Spills in populated areas often spread out over a wide area through contamination of the groundwater and soils during petroleum operations in Nigeria. The consequences were the slow poisoning of the waters, fish population, destruction of vegetation and agricultural land and a large number of accidents, fires and explosions on refining sites claim dozens of lives every year quite apart from the longer-term health effects of ingestion, absorption and inhalation of hydrocarbons.

People in the affected areas complain about health issues including breathing problems and skin lesions. And many have lost basic human rights such as health, access to food, clean water and an ability to work.

In July 2010 the Federal High Court of Nigeria set damages against Shell Petroleum Development Company of Nigeria Limited, SPDC about 100 million US dollars.

At the request of the Federal Republic of Nigeria, the United Nations Environment Programme UNEP has conducted an independent assessment of the environment and public health impacts of oil contamination in Ogoniland in the Niger Delta and options for remediation. The study in Ogoniland, Nigeria covers thematic issues of contaminated land, groundwater, surface water and sediments, vegetation, air pollution and public health.

UNEP discovered that Shell and other oil firms systematically contaminated a 1,000 sq km (386 sq mile) area of Ogoniland in the Niger delta with disastrous consequences for human health and wildlife.

Pollution from over 50 years of oil operations in the region has penetrated further and deeper than many may have supposed showing that communities have faced a severe health risk, with some families drinking water with high levels of carcinogens.

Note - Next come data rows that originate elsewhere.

(* ===== verification/PatchParserInv.v ===== *)
(** * Streaming and well-formedness of the patch parser

    Feeding a patch in pieces is the same as feeding it at once, and every
    hunk list the parser returns is well formed: the context indices of a chunk
    point at equal lines of both sides in increasing order, and no update hunk
    is empty.  The second fact is what the file-update code relies on. *)
From stdpp Require Import numbers strings.
From Stdlib Require Import Sorted.
From S2P Require Import Prelude RustStr PatchParser.

(** ** Streaming *)

Lemma push_chars_app p a b :
  push_chars p (a ++ b) =
  match push_chars p a with
  | (p', Ok _) => push_chars p' b
  | (p', Err e) => (p', Err e)
  end.
Proof.
  revert p; induction a as [|c a IH]; intros p; simpl; [done|].
  case_match; [|apply IH]. case_match; [apply IH|done].
Qed.

(** A client that stops at the first error. *)
Fixpoint push_deltas (p : StreamingPatchParser) (ds : list str)
  : StreamingPatchParser * result ParseError (list Hunk) :=
  match ds with
  | [] => (p, Ok (hunks p))
  | d :: ds' =>
      match push_delta p d with
      | (p', Ok _) => push_deltas p' ds'
      | (p', Err e) => (p', Err e)
      end
  end.

Lemma push_deltas_concat_aux p ds : push_deltas p ds = push_delta p (concat ds).
Proof.
  revert p; induction ds as [|d ds IH]; intros p; simpl; [done|].
  unfold push_delta in *. rewrite push_chars_app.
  destruct (push_chars p d) as [p' [u|e]]; simpl; [|done]. by rewrite IH.
Qed.

(** ** Well-formed chunks *)

Definition before (a b : nat * nat) : Prop := a.1 < b.1 ∧ a.2 < b.2.

(** The context indices of a chunk name, in increasing order, positions at
    which both sides hold the same line. *)
Definition chunk_wf (c : UpdateFileChunk) : Prop :=
  Forall (λ ij, ∃ line, old_lines c !! ij.1 = Some line ∧ new_lines c !! ij.2 = Some line)
    (context_line_indices c) ∧
  StronglySorted before (context_line_indices c).

Definition chunk_has_lines (c : UpdateFileChunk) : Prop := chunk_has_no_lines c = false.

Definition hunk_wf (h : Hunk) : Prop :=
  match h with
  | AddFile _ contents => contents = [] ∨ last contents = Some LF
  | DeleteFile _ => True
  | UpdateFile _ _ chunks => Forall chunk_wf chunks
  end.

Definition hunk_complete (h : Hunk) : Prop :=
  match h with
  | UpdateFile _ _ chunks => chunks ≠ [] ∧ Forall chunk_has_lines chunks
  | _ => True
  end.

(** The chunks of the hunk being read: only the last may still be empty. *)
Definition open_chunks (chunks : list UpdateFileChunk) : Prop :=
  chunks = [] ∨ ∃ cs c, chunks = cs ++ [c] ∧ Forall chunk_has_lines cs.

Definition mode_inv (m : StreamingParserMode) (hs : list Hunk) : Prop :=
  match m with
  | NotStarted | StartedPatch => hs = []
  | InAddFile => ∃ hs' path contents, hs = hs' ++ [AddFile path contents] ∧ Forall hunk_complete hs'
  | InDeleteFile => ∃ hs' path, hs = hs' ++ [DeleteFile path] ∧ Forall hunk_complete hs'
  | InUpdateFile _ =>
      ∃ hs' path mp chunks, hs = hs' ++ [UpdateFile path mp chunks] ∧
        Forall hunk_complete hs' ∧ open_chunks chunks
  | EndedPatch => Forall hunk_complete hs
  end.

Definition parser_inv (p : StreamingPatchParser) : Prop :=
  Forall hunk_wf (hunks p) ∧ mode_inv (mode p) (hunks p).

Lemma StronglySorted_snoc {A} (R : A → A → Prop) l x :
  StronglySorted R l → Forall (λ y, R y x) l → StronglySorted R (l ++ [x]).
Proof.
  induction 1 as [|y l Hs IH Hy]; intros Hx; simpl; [repeat constructor|].
  inversion_clear Hx. constructor; [by apply IH|]. by rewrite Forall_snoc_iff.
Qed.

Lemma chunk_wf_context c line : chunk_wf c → chunk_wf (push_context_line line c).
Proof.
  intros [Hidx Hs]. split; simpl.
  - rewrite Forall_snoc_iff; simpl. split.
    + eapply Forall_impl; [done|]. intros ij (l & Ho & Hn).
      exists l. eauto using lookup_app_l_Some.
    + exists line. by rewrite !list_lookup_middle.
  - apply StronglySorted_snoc; [done|]. eapply Forall_impl; [done|].
    intros ij (l & Ho & Hn). split; simpl; eapply lookup_lt_Some; eauto.
Qed.

Lemma chunk_wf_new c line : chunk_wf c → chunk_wf (push_new_line line c).
Proof.
  intros [Hidx Hs]. split; simpl; [|done]. eapply Forall_impl; [done|].
  intros ij (l & Ho & Hn). eauto using lookup_app_l_Some.
Qed.

Lemma chunk_wf_old c line : chunk_wf c → chunk_wf (push_old_line line c).
Proof.
  intros [Hidx Hs]. split; simpl; [|done]. eapply Forall_impl; [done|].
  intros ij (l & Ho & Hn). eauto using lookup_app_l_Some.
Qed.

Lemma chunk_wf_default ctx : chunk_wf (mkChunk ctx [] [] [] false).
Proof. repeat constructor. Qed.

#[export] Hint Resolve chunk_wf_context chunk_wf_new chunk_wf_old chunk_wf_default : rexux.

Lemma or_default_chunk_open chunks :
  open_chunks chunks → Forall chunk_wf chunks →
  ∃ cs c, or_default_chunk chunks = cs ++ [c] ∧ Forall chunk_has_lines cs ∧
          Forall chunk_wf cs ∧ chunk_wf c.
Proof.
  intros [->|(cs & c & -> & Hcs)] Hwf.
  - exists [], default_chunk. repeat constructor.
  - exists cs, c. rewrite Forall_snoc_iff in Hwf. destruct cs; naive_solver.
Qed.

(** Altering the last chunk keeps the hunk open and well formed. *)
Lemma alter_last_open (f : UpdateFileChunk → UpdateFileChunk) chunks :
  (∀ c, chunk_wf c → chunk_wf (f c)) →
  open_chunks chunks → Forall chunk_wf chunks →
  open_chunks (alter_last f chunks) ∧ Forall chunk_wf (alter_last f chunks).
Proof.
  intros Hf [->|(cs & c & -> & Hcs)] Hwf; simpl; [split; [by left|done]|].
  rewrite alter_last_snoc. rewrite Forall_snoc_iff in Hwf |- *.
  split; [right; eauto|]. naive_solver.
Qed.

Lemma alter_last_or_default_open (f : UpdateFileChunk → UpdateFileChunk) chunks :
  (∀ c, chunk_wf c → chunk_wf (f c)) →
  open_chunks chunks → Forall chunk_wf chunks →
  open_chunks (alter_last f (or_default_chunk chunks)) ∧
  Forall chunk_wf (alter_last f (or_default_chunk chunks)).
Proof.
  intros Hf Ho Hwf. destruct (or_default_chunk_open _ Ho Hwf) as (cs & c & -> & ?).
  apply alter_last_open; [done|right; naive_solver|]. rewrite Forall_snoc_iff. naive_solver.
Qed.

(** A new chunk may only be opened once the last one has lines. *)
Lemma snoc_chunk_open chunks ctx :
  open_chunks chunks → Forall chunk_wf chunks → last_is chunk_has_no_lines chunks = false →
  open_chunks (chunks ++ [mkChunk ctx [] [] [] false]) ∧
  Forall chunk_wf (chunks ++ [mkChunk ctx [] [] [] false]).
Proof.
  intros Ho Hwf Hlast. split; [|rewrite Forall_snoc_iff; auto with rexux].
  right. eexists _, _. split; [done|].
  destruct Ho as [->|(cs & c & -> & Hcs)]; [done|].
  rewrite last_is_snoc in Hlast. by rewrite Forall_snoc_iff.
Qed.

Lemma set_end_of_file_wf c : chunk_wf c → chunk_wf (set_end_of_file c).
Proof. done. Qed.
#[export] Hint Resolve set_end_of_file_wf : rexux.

Lemma process_update_line_inv n line mp chunks mp' chunks' :
  open_chunks chunks → Forall chunk_wf chunks →
  process_update_line n line mp chunks = Ok (mp', chunks') →
  open_chunks chunks' ∧ Forall chunk_wf chunks'.
Proof.
  intros Ho Hwf H. unfold process_update_line in H.
  set (is_context := str_eqb _ _ || _) in H.
  destruct (last_is is_end_of_file chunks && _); [by simplify_eq|].
  destruct (last_is is_end_of_file chunks && _); [done|].
  destruct (match chunks, mp with [], None => _ | _, _ => None end); [by simplify_eq|].
  destruct (is_context && last_is chunk_has_no_lines chunks) eqn:Ectx; [done|].
  destruct (str_eqb (trim_end line) EMPTY_CHANGE_CONTEXT_MARKER) eqn:Eempty.
  { simplify_eq. apply snoc_chunk_open; [done..|].
    subst is_context. by rewrite ?Eempty in Ectx. }
  destruct (strip_prefix CHANGE_CONTEXT_MARKER (trim_end line)) as [ctx|] eqn:Epre.
  { simplify_eq. apply snoc_chunk_open; [done..|].
    subst is_context. unfold starts_with in Ectx. by rewrite Epre in Ectx. }
  destruct (str_eqb (trim_end line) EOF_MARKER).
  { destruct (last_is chunk_has_no_lines chunks); simplify_eq.
    apply alter_last_open; auto with rexux. }
  destruct line as [|c text]; [simplify_eq; apply alter_last_or_default_open; auto with rexux|].
  repeat case_match; simplify_eq; apply alter_last_or_default_open; auto with rexux.
Qed.

(** ** The parser invariant *)

Lemma ensure_complete p line u :
  parser_inv p → mode p ≠ NotStarted → ensure_update_hunk_is_not_empty p line = Ok u →
  Forall hunk_complete (hunks p).
Proof.
  intros [_ Hm] Hns H. unfold ensure_update_hunk_is_not_empty in H.
  destruct (mode p) as [| | | |n|] eqn:Em; simpl in Hm; [done|by rewrite Hm| | | |done].
  - destruct Hm as (hs & path & cs & -> & Hhs). rewrite Forall_snoc_iff; naive_solver.
  - destruct Hm as (hs & path & -> & Hhs). rewrite Forall_snoc_iff; naive_solver.
  - destruct Hm as (hs & path & mp & chunks & Hh & Hhs & Ho).
    rewrite Hh, last_snoc in H. rewrite Hh, Forall_snoc_iff. split; [done|].
    destruct Ho as [->|(cs & c & -> & Hcs)]; [done|].
    rewrite last_is_snoc in H. split; [by destruct cs|].
    rewrite Forall_snoc_iff. split; [done|]. unfold chunk_has_lines.
    destruct (chunk_has_no_lines c); [|done]. by destruct cs, (str_eqb line END_PATCH_MARKER).
Qed.

Lemma push_hunk_inv p h m :
  parser_inv p → Forall hunk_complete (hunks p) → hunk_wf h →
  mode_inv m (hunks p ++ [h]) → parser_inv (push_hunk h m p).
Proof.
  intros [Hwf _] Hc Hh Hm. split; simpl; [|done]. by rewrite Forall_snoc_iff.
Qed.

Lemma handle_headers_inv p line p' :
  parser_inv p → mode p ≠ NotStarted →
  handle_hunk_headers_and_end_patch p line = Ok (Some p') → parser_inv p'.
Proof.
  intros Hinv Hns H. unfold handle_hunk_headers_and_end_patch in H.
  destruct (match mode p with StartedPatch => _ | _ => None end); [by run H|].
  destruct (str_eqb line END_PATCH_MARKER).
  { destruct (ensure_update_hunk_is_not_empty p line) eqn:E; simplify_eq.
    apply ensure_complete in E; [|done..]. split; [apply Hinv|done]. }
  destruct (strip_prefix ADD_FILE_MARKER line) as [path|];
    [|destruct (strip_prefix DELETE_FILE_MARKER line) as [path|];
    [|destruct (strip_prefix UPDATE_FILE_MARKER line) as [path|]; [|done]]];
  destruct (ensure_update_hunk_is_not_empty p line) eqn:E; simplify_eq;
  apply ensure_complete in E; try done; apply push_hunk_inv; simpl; eauto 10.
  - exists (hunks p), path, None, []. split_and!; [done|done|by left].
Qed.

Lemma process_line_inv p line p' :
  parser_inv p → process_line p line = Ok p' → parser_inv p'.
Proof.
  intros Hinv H. pose proof (handle_headers_inv p) as Hhd. pose proof Hinv as [Hwf Hm].
  unfold process_line in H. destruct (mode p) as [| | | |n|] eqn:Em; simpl in Hm.
  - run H. split; simpl; [apply Hinv|done].
  - run H. eapply Hhd; eauto.
  - destruct (handle_hunk_headers_and_end_patch p (trim line)) as [[q|]|e] eqn:Eh; simplify_eq;
      [eapply Hhd; eauto|].
    destruct Hm as (hs & path & cs & Hh & Hhs). rewrite Hh, last_snoc in H. run H.
    split; simpl; rewrite alter_last_snoc; [|rewrite Em; simpl; eauto 10].
    rewrite Hh in Hwf. rewrite Forall_snoc_iff in Hwf |- *. split; [apply Hwf|].
    right. unfold ln. by rewrite app_assoc, last_snoc.
  - run H. eapply Hhd; eauto.
  - destruct (handle_hunk_headers_and_end_patch p (trim_end line)) as [[q|]|e] eqn:Eh; simplify_eq;
      [eapply Hhd; eauto|].
    destruct Hm as (hs & path & mp & chunks & Hh & Hhs & Ho). rewrite Hh, last_snoc in H.
    rewrite Hh, Forall_snoc_iff in Hwf.
    destruct (process_update_line (line_number p) line mp chunks) as [[mp' chunks']|e] eqn:Eu; simplify_eq.
    apply process_update_line_inv in Eu as [Ho' Hwf']; [|done|apply Hwf].
    split; simpl; rewrite alter_last_snoc; [rewrite Forall_snoc_iff; naive_solver|].
    rewrite Em. simpl. eauto 10.
  - by run H.
Qed.

Lemma push_chars_inv p delta p' u :
  parser_inv p → push_chars p delta = (p', Ok u) → parser_inv p'.
Proof.
  revert p; induction delta as [|c delta IH]; intros p Hinv H; simplify_eq/=; [done|].
  case_match; [|by eapply IH in H].
  destruct (process_line (take_line p) _) eqn:E; simplify_eq.
  apply process_line_inv in E; [|done]. by eapply IH in H.
Qed.

Lemma finish_inv p p' hs :
  parser_inv p → finish p = (p', Ok hs) → Forall hunk_wf hs ∧ Forall hunk_complete hs.
Proof.
  intros Hinv H. unfold finish in H.
  destruct (finish_line p) as [q [u|e]] eqn:Ef; [|done].
  destruct (mode q) eqn:Em; simplify_eq.
  assert (parser_inv p') as [? Hm]; [|by rewrite Em in Hm].
  unfold finish_line in Ef. destruct (line_buffer p) as [|c b] eqn:Eb; [by simplify_eq|].
  destruct (str_eqb (trim (c :: b)) END_PATCH_MARKER).
  - destruct (ensure_update_hunk_is_not_empty (take_line p) _) eqn:E; simplify_eq.
    destruct (decide (mode p = NotStarted)) as [Hns|Hns].
    + split; simpl; [apply Hinv|]. destruct Hinv as [_ Hm]. rewrite Hns in Hm. by rewrite Hm.
    + apply (ensure_complete (take_line p)) in E; [|done..]. split; simpl; [apply Hinv|done].
  - destruct (process_line (take_line p) (c :: b)) eqn:E; simplify_eq.
    by apply process_line_inv in E.
Qed.

Lemma new_parser_inv : parser_inv new_parser.
Proof. by split. Qed.

Lemma parse_patch_text_wf patch m args :
  parse_patch_text patch m = Ok args →
  Forall hunk_wf (args_hunks args) ∧ Forall hunk_complete (args_hunks args).
Proof.
  unfold parse_patch_text. intros H.
  destruct (match m with Strict => _ | Lenient => _ end); [|done].
  unfold push_delta in H. destruct (push_chars new_parser _) as [p [u|e]] eqn:Ep; [|done].
  destruct (finish p) as [q [hs|e]] eqn:Ef; simplify_eq/=.
  eapply finish_inv; [|done]. eapply push_chars_inv; [apply new_parser_inv|done].
Qed.

(** ** Properties *)

(** Streaming is transparent.  However the patch text is cut into deltas,
    pushing them one by one (stopping at the first error) leaves the parser in
    the same state and returns the same hunks or the same error as pushing the
    whole text at once. *)
Theorem push_deltas_concat (p : StreamingPatchParser) (ds : list str) :
  push_deltas p ds = push_delta p (concat ds).
Proof. apply push_deltas_concat_aux. Qed.

(** C38: every hunk list [parse_patch] returns is well formed.  No update hunk
    is empty, each of its chunks has lines, the context indices of a chunk are
    strictly increasing and name equal lines of both sides, and the contents of
    an added file are empty or end in a line feed. *)
Theorem parse_patch_well_formed (patch : str) (args : ApplyPatchArgs) :
  parse_patch patch = Ok args →
  Forall (λ h, hunk_wf h ∧ hunk_complete h) (args_hunks args).
Proof.
  intros [Hw Hc]%parse_patch_text_wf. by apply Forall_and.
Qed.

Definition example_text : str :=
  join [LF] [lit "*** Begin Patch"; lit "*** Update File: b"; lit "@@"; lit " ctx"; lit "-o";
             lit "+n"; lit "*** End Patch"].
Definition example_hunk : Hunk :=
  UpdateFile (lit "b") None [mkChunk None [lit "ctx"; lit "o"] [lit "ctx"; lit "n"] [(0, 0)] false].

Lemma parse_patch_well_formed_witness :
  parse_patch example_text = Ok (mkArgs example_text [example_hunk] None None) ∧
  Forall (λ h, hunk_wf h ∧ hunk_complete h) [example_hunk].
Proof.
  assert (parse_patch example_text = Ok (mkArgs example_text [example_hunk] None None)) as H
    by (vm_compute; reflexivity).
  split; [exact H|]. exact (parse_patch_well_formed example_text _ H).
Defined.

In at least 10 Ogoni communities where drinking water is contaminated with high levels of hydrocarbons, public health is seriously threatened. In one community at Nisisioken Ogale in western Ogoniland families are drinking water from wells that is contaminated with benzene.

The oil industry has been a key sector of the Nigerian economy for over 50 years, but many Nigerians have paid a high price.

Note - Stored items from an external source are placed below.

Lemma clean_body sp : patch_ok sp = true → Forall clean_line (render_body sp).
Proof.
  unfold patch_ok, env_ok, render_body. intros H.
  constructor; [no_lf|]. rewrite Forall_app. reflect_bools. split.
  - destruct (sp_environment_id sp) as [e|]; [|done]. reflect_bools.
    repeat constructor; change (chr " " :: e) with ([chr " "] ++ e); rewrite app_assoc;
      apply clean_header; done || no_lf.
  - by apply (clean_concat _ hunk_ok); [apply clean_hunk|].
Qed.

(** ** Feeding lines *)

Lemma handle_headers_buffer p line p' :
  handle_hunk_headers_and_end_patch p line = Ok (Some p') → line_buffer p' = line_buffer p.
Proof.
  unfold handle_hunk_headers_and_end_patch.
  destruct (match mode p with StartedPatch => _ | _ => None end); [by intros H; run H|].
  destruct (str_eqb line END_PATCH_MARKER); [by intros H; run H|].
  destruct (strip_prefix ADD_FILE_MARKER line); [by intros H; run H|].
  destruct (strip_prefix DELETE_FILE_MARKER line); [by intros H; run H|].
  destruct (strip_prefix UPDATE_FILE_MARKER line); by intros H; run H.
Qed.

Lemma process_line_buffer p line p' :
  process_line p line = Ok p' → line_buffer p' = line_buffer p.
Proof.
  unfold process_line. intros H.
  pose proof (handle_headers_buffer p (trim line) p') as Ht.
  pose proof (handle_headers_buffer p (trim_end line) p') as He.
  destruct (mode p); [by run H| | | | |by run H];
  (destruct (handle_hunk_headers_and_end_patch p _) as [[q|]|]; simplify_eq;
   first [by auto | by run H]).
Qed.

Lemma push_chars_plain p l rest :
  LF ∉ l →
  push_chars p (l ++ rest) =
  push_chars (mkParser (line_buffer p ++ l) (mode p) (hunks p) (environment_id p) (line_number p)) rest.
Proof.
  revert p; induction l as [|c l IH]; intros p Hl; simpl.
  - rewrite app_nil_r. by destruct p.
  - rewrite not_elem_of_cons in Hl. destruct Hl as [Hc Hl].
    destruct (N.eqb_spec c LF); [congruence|]. rewrite IH by done.
    simpl. by rewrite <- app_assoc.
Qed.

(** [feeds p ls p']: the complete lines [ls] take [p] to [p']. *)
Inductive feeds : StreamingPatchParser → list str → StreamingPatchParser → Prop :=
  | feeds_nil p : feeds p [] p
  | feeds_cons p p1 p2 l ls :
      process_line (take_line p) l = Ok p1 → feeds p1 ls p2 → feeds p (l :: ls) p2.
#[local] Hint Constructors feeds : rexux.

Lemma feeds_app p ls p1 ls' p2 : feeds p ls p1 → feeds p1 ls' p2 → feeds p (ls ++ ls') p2.
Proof. induction 1; simpl; eauto with rexux. Qed.

Lemma feeds_push_chars p ls p' rest :
  line_buffer p = [] → Forall clean_line ls → feeds p ls p' →
  push_chars p (concat (ln <$> ls) ++ rest) = push_chars p' rest ∧ line_buffer p' = [].
Proof.
  intros Hb Hc Hf. revert Hb Hc. induction Hf as [|p p1 p2 l ls Hl Hf IH]; intros Hb Hc; [done|].
  inversion_clear Hc as [|?? [Hlf Hcr] Hcs].
  change (concat (ln <$> l :: ls)) with ((l ++ [LF]) ++ concat (ln <$> ls)).
  rewrite <- !app_assoc, push_chars_plain by done.
  rewrite Hb. simpl. unfold strip_cr. rewrite strip_suffix_single_None by done.
  change (take_line (mkParser _ _ _ _ _)) with (take_line p). simpl.
  rewrite Hl. apply IH; [|done]. by apply process_line_buffer in Hl.
Qed.

(** ** Headers *)

(** A state between two hunks (or before the first): the next header is
    accepted. *)
Definition ready (p : StreamingPatchParser) : Prop :=
  match mode p with NotStarted | EndedPatch => False | _ => True end ∧
  match last (hunks p) with
  | Some (UpdateFile _ _ chunks) => chunks ≠ [] ∧ last_is chunk_has_no_lines chunks = false
  | _ => True
  end.

Lemma ready_ensure p l : ready p → ensure_update_hunk_is_not_empty (take_line p) l = Ok tt.
Proof.
  intros [_ H]. unfold ensure_update_hunk_is_not_empty. simpl.
  destruct (last (hunks p)) as [[| |? ? chunks]|]; try done. destruct H as [Hne ->].
  by destruct chunks.
Qed.

(** A line the header handler accepts is accepted in every reading mode. *)
Lemma process_line_handled p l p' :
  match mode p with NotStarted | EndedPatch => False | _ => True end →
  trim l = l → trim_end l = l →
  handle_hunk_headers_and_end_patch p l = Ok (Some p') → process_line p l = Ok p'.
Proof.
  intros Hm Ht Hte Hh. unfold process_line. rewrite Ht, Hte, Hh. by destruct (mode p).
Qed.

Lemma trim_end_header m s : header_text_ok s = true → trim_end (m ++ s) = m ++ s.
Proof.
  intros (_ & c & Hc & Hw)%header_text_ok_spec. apply (trim_end_id _ c); [|done].
  by apply last_app_r.
Qed.

Lemma trim_header d m s :
  is_whitespace d = false → header_text_ok s = true → trim ((d :: m) ++ s) = (d :: m) ++ s.
Proof.
  intros Hd Hs. unfold trim. rewrite (trim_start_id _ d) by done. by apply trim_end_header.
Qed.

Ltac header_step p marker :=
  apply process_line_handled;
  [done | by apply (trim_header (chr "*")) | by apply trim_end_header | ];
  unfold handle_hunk_headers_and_end_patch; cbn [mode take_line];
  rewrite (strip_prefix_app marker), !ready_ensure by done;
  by destruct (mode p).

Some areas, which appear unaffected at the surface, are in reality severely contaminated underground and action to protect human health and reduce the risks to affected communities should occur without delay.

UNEP report suggested that the environmental restoration of Ogoniland could prove to be the world’s most wide-ranging and long term oil clean-up exercise ever undertaken if contaminated drinking water, land, creeks and important ecosystems such as mangroves are to be brought back to full, productive health. It may require the world’s biggest ever clean-up that could take 20-30 years.

The UN Environment Programme also called for the oil industry and the Nigerian government to contribute $1 billion to a clean-up fund for the region that has been devastated by oil pollution.

UNEP’s hope that the clean-up of Ogoniland will not only address a tragic legacy but also represents a major ecological restoration enterprise with potentially multiple positive effects ranging from bringing the various stakeholders together in a single concerted cause to achieving lasting improvements for the Ogoni people.